In the entries that follow, the first line to write out is the one containing "specialize (Hstep (parents_first", and the last is the one containing "specialize (Hstep Hready).". Reproduce that stretch exactly, with nothing before or after it.

(Dataset entries)
*** Begin section ***

(** The loop: either every id was taken, or one threw. *)
Lemma collapse_loop_value pre ids b :
  form_ok params0 -> NoDup (field_ids params0) -> sort_ids (field_ids params0) = pre ++ ids ->
  value_inv pre (list_ids pre) b ->
  match collapse_loop params0 ids b with
  | Ok b' => value_inv (pre ++ ids) (list_ids (pre ++ ids)) b'
  | Throw e => exists i, i ∈ field_ids params0 /\ contribution_of i = Throw e
  end.
Proof.
  intros Hok Hnd. revert pre b. induction ids as [|i ids IH]; intros pre b Hsort Hv; cbn [collapse_loop].
  { by rewrite app_nil_r. }
  assert (Hi : i ∈ field_ids params0).
  { rewrite <- sort_ids_perm, Hsort. apply elem_of_app. right; left. }
  assert (Hnd' : NoDup (pre ++ i :: ids)) by (by rewrite <- Hsort, sort_ids_perm).
  destruct (Hok i Hi) as [Hp Hn]. pose proof (collapse_id_value pre b i Hv Hp) as Hstep.
  apply NoDup_app in Hnd' as (_ & Hd & _). specialize (Hstep (fun H => Hd i H (list_elem_of_here _ _))).
  specialize (Hstep (parents_first pre (i :: ids) Hok Hsort)).
  assert (nested i -> parent_id i ∈ pre /\ lists (parent_id i) = true) as Hready.
  { intros Hnest. split; [|by apply parent_lists]. apply (parent_first pre i ids (field_ids params0)); [done..|].
    by apply Hn. }
  specialize (Hstep Hready). destruct (collapse_id params0 i b) as [b'|e]; cbn [mbind res_bind]; [|eauto].
  rewrite (cons_middle i pre ids) in Hsort |- *. rewrite app_assoc in Hsort |- *. by apply IH.
Qed.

*** End section ***

◆ Exercise solution:
  specialize (Hstep (parents_first pre (i :: ids) Hok Hsort)).
  assert (nested i -> parent_id i ∈ pre /\ lists (parent_id i) = true) as Hready.
  { intros Hnest. split; [|by apply parent_lists]. apply (parent_first pre i ids (field_ids params0)); [done..|].
    by apply Hn. }
  specialize (Hstep Hready). destruct (collapse_id params0 i b) as [b'|e]; cbn [mbind res_bind]; [|eauto].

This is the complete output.